Sector News

Monsanto’s Syngenta gambit hinges on sale of seed businesses: sources

May 15, 2015
Consumer Packaged Goods
(Reuters) – U.S. seeds giant Monsanto is trying to line up buyers for assets worth up to $8 billion to appease competition authorities before making a fresh takeover approach for Swiss Syngenta, possibly within three weeks, industry sources said.
 
Monsanto is expected to tap German chemicals group BASF, an existing joint venture partner, as it seeks a buyer for the U.S. seeds business of Syngenta, which can’t be part of its proposed takeover, sources said.
 
The St.

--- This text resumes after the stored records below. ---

(** * rn-show-more-text: the truncation helpers of [src/helper.ts], the
      [calculateTruncatedText] callback of [src/rnShowMoreText.tsx] and the
      component's event handlers and render around it.

    Modelling conventions.
    - A JavaScript string is its sequence of UTF-16 code units, [list Z].
      [s.length], [s[i]], [s.slice(a, b)] and regex match indices count code
      units; [for (const c of s)] and the [u]-flagged regexes step through
      code points (a high surrogate followed by a low one forms one code
      point, any other unit stands for itself).
    - JavaScript numbers used as widths are exact rationals [Q]; numbers used
      as string or array positions are [nat] (or [Z] where the code lets them
      be negative).
    - The global regexes [EMOJI_REGEX] and [SIMPLE_EMOJI_REGEX] carry their
      [lastIndex] as explicit state: [exec] takes and returns it.
    - [String.prototype.normalize("NFC")] is the section variable
      [normalize]; a concrete instance [nfc] is given for evaluation. *)

From stdpp Require Import base gmap list.
From Stdlib Require Import ZArith QArith Qabs Lqa.

Open Scope Z_scope.

(** ** UTF-16 code units and code points *)

Definition is_high (u : Z) : bool := (0xD800 <=? u) && (u <=? 0xDBFF).
Definition is_low (u : Z) : bool := (0xDC00 <=? u) && (u <=? 0xDFFF).

(** The code point at the head of a string and the units after it. *)
Definition cp_at (s : list Z) : option (Z * list Z) :=
  match s with
  | [] => None
  | u :: r =>
      if is_high u then
        match r with
        | l :: r' =>
            if is_low l then Some (0x10000 + (u - 0xD800) * 0x400 + (l - 0xDC00), r')
            else Some (u, r)
        | [] => Some (u, r)
        end
      else Some (u, r)
  end.

(** [for (const char of s)]: the string split into its code points, each one
    a string of one or two units. *)
Fixpoint for_of (s : list Z) : list (list Z) :=
  match s with
  | [] => []
  | u :: r =>
      match r with
      | l :: r' =>
          if is_high u && is_low l then [u; l] :: for_of r' else [u] :: for_of r
      | [] => [[u]]
      end
  end.

(** UTF-16 encoding of code points, used to write inputs. *)
Definition encode_cp (c : Z) : list Z :=
  if c <? 0x10000 then [c]
  else [0xD800 + (c - 0x10000) / 0x400; 0xDC00 + (c - 0x10000) mod 0x400].

Definition utf16 (cps : list Z) : list Z := flat_map encode_cp cps.

(** Decoding to code points (lone surrogates stand for themselves). *)
Fixpoint decode (s : list Z) : list Z :=
  match s with
  | [] => []
  | u :: r =>
      match r with
      | l :: r' =>
          if is_high u && is_low l
          then (0x10000 + (u - 0xD800) * 0x400 + (l - 0xDC00)) :: decode r'
          else u :: decode r
      | [] => [u]
      end
  end.

Definition SPACE : Z := 0x20.
Definition NEWLINE : Z := 0x0A.

(** ** Unicode properties used by the regexes *)

(** [\p{Extended_Pictographic}], the ranges of emoji-data.txt. *)
Definition extended_pictographic_ranges : list (Z * Z) :=
  [(0x00A9, 0x00A9); (0x00AE, 0x00AE); (0x203C, 0x203C); (0x2049, 0x2049);
   (0x2122, 0x2122); (0x2139, 0x2139); (0x2194, 0x2199); (0x21A9, 0x21AA);
   (0x231A, 0x231B); (0x2328, 0x2328); (0x2388, 0x2388); (0x23CF, 0x23CF);
   (0x23E9, 0x23F3); (0x23F8, 0x23FA); (0x24C2, 0x24C2); (0x25AA, 0x25AB);
   (0x25B6, 0x25B6); (0x25C0, 0x25C0); (0x25FB, 0x25FE); (0x2600, 0x2605);
   (0x2607, 0x2612); (0x2614, 0x2685); (0x2690, 0x2705); (0x2708, 0x2712);
   (0x2714, 0x2714); (0x2716, 0x2716); (0x271D, 0x271D); (0x2721, 0x2721);
   (0x2728, 0x2728); (0x2733, 0x2734); (0x2744, 0x2744); (0x2747, 0x2747);
   (0x274C, 0x274C); (0x274E, 0x274E); (0x2753, 0x2755); (0x2757, 0x2757);
   (0x2763, 0x2767); (0x2795, 0x2797); (0x27A1, 0x27A1); (0x27B0, 0x27B0);
   (0x27BF, 0x27BF); (0x2934, 0x2935); (0x2B05, 0x2B07); (0x2B1B, 0x2B1C);
   (0x2B50, 0x2B50); (0x2B55, 0x2B55); (0x3030, 0x3030); (0x303D, 0x303D);
   (0x3297, 0x3297); (0x3299, 0x3299); (0x1F000, 0x1F0FF); (0x1F10D, 0x1F10F);
   (0x1F12F, 0x1F12F); (0x1F16C, 0x1F171); (0x1F17E, 0x1F17F); (0x1F18E, 0x1F18E);
   (0x1F191, 0x1F19A); (0x1F1AD, 0x1F1E5); (0x1F201, 0x1F20F); (0x1F21A, 0x1F21A);
   (0x1F22F, 0x1F22F); (0x1F232, 0x1F23A); (0x1F23C, 0x1F23F); (0x1F249, 0x1F3FA);
   (0x1F400, 0x1F53D); (0x1F546, 0x1F64F); (0x1F680, 0x1F6FF); (0x1F774, 0x1F77F);
   (0x1F7D5, 0x1F7FF); (0x1F80C, 0x1F80F); (0x1F848, 0x1F84F); (0x1F85A, 0x1F85F);
   (0x1F888, 0x1F88F); (0x1F8AE, 0x1F8FF); (0x1F90C, 0x1F93A); (0x1F93C, 0x1F945);
   (0x1F947, 0x1FAFF); (0x1FC00, 0x1FFFD)].

Definition is_ext_pict (c : Z) : bool :=
  existsb (fun '(lo, hi) => (lo <=? c) && (c <=? hi)) extended_pictographic_ranges.

(** [\p{Regional_Indicator}]. *)
Definition is_regional_indicator (c : Z) : bool := (0x1F1E6 <=? c) && (c <=? 0x1F1FF).

Definition VS16 : Z := 0xFE0F.
Definition ZWJ : Z := 0x200D.

(** ** The two emoji regexes, matched at the head of a string

    A matcher returns the units left after the match, [None] when no match
    starts at the head. Quantifiers are greedy and nothing follows them in
    the patterns, so the match never backtracks. The [fuel] of the starred
    groups is the string's length: every iteration consumes a unit. *)

(** One [\p{Extended_Pictographic}] code point. *)
Definition pict (s : list Z) : option (list Z) :=
  match cp_at s with
  | Some (c, r) => if is_ext_pict c then Some r else None
  | None => None
  end.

Louis-based group is after Syngenta for its industry-leading crop chemicals, driven by the idea that seeds and pesticides will be better sold and developed together.
 
Monsanto produces glyphosate, or Roundup, the world’s most widely used broad-spectrum herbicide, and has engineered a range of proprietary crops that resist it.
 
Syngenta closely integrated its seeds and crop chemicals operations in 2011 and Monsanto is expected to unravel some of the main strategic decisions that shaped the group over the last four years – selling off seeds and merging Syngenta’s crop chemicals with Monsanto’s seeds.
 
Global antitrust authorities are expected to demand remedies to reshape the balance of power in the crop protection industry before any combination is allowed.
 
Syngenta’s management will not want to be seen backing a deal that is then shot down by antitrust watchdogs, two industry sources said.
 
Monsanto commands about a quarter of the $40 billion global seeds market while Syngenta’s own seeds business has a global market share of 8 percent.
 
The Swiss group’s seeds business could be worth between $6 billion and more than $8 billion, according to analysts. It will have to be sold because authorities are expected to block Monsanto from entrenching its dominance of the U.S. soy and corn seeds market.
 
Monsanto has worked closely with BASF since 2007 when the two companies established a joint venture to develop higher-yielding and stress-tolerant versions of corn, soy, cotton and canola.
 
But Monsanto could also sound out Chinese companies such as China National Chemical Corp (ChemChina) for Syngenta’s glyphosate-based herbicides, a sector banker said, pointing to products containing glyphosate as likely to raise antitrust concerns.
 
“What Monsanto needs is a stronger antitrust case,” said another source, who is close to a rival chemicals group monitoring the situation and asked not to be named.
 
The U.S. group has so far been unable to get a firm commitment from prospective buyers which include German pharmaceutical and chemical company Bayer, another banker familiar with the industry said.
 
The bankers said some suitors will likely demand chunks of Monsanto’s seeds business as part of any deal.
 
Zuercher Kantonalbank analyst Martin Schreiber said Dow Chemical could be another possible bidder for Syngenta’s assets.
 
Liberum analyst Sophie Jourdier said antitrust issues would not be insurmountable but highlighted the risk that U.S. farmers might lobby authorities to consider the combined group’s dominance of the broader agricultural inputs market and not look at seeds and chemicals separately, which would put the entire deal at a risk.   
 
Monsanto is looking to a new generation of compounds, such as Syngenta’s Acuron herbicide to replicate the success of the glyphosate-centered seeds franchise.
 
Spokesmen at Monsanto, Syngenta, BASF and Bayer declined to comment while representatives at Dow Chemical and ChemChina were not immediately available for comment.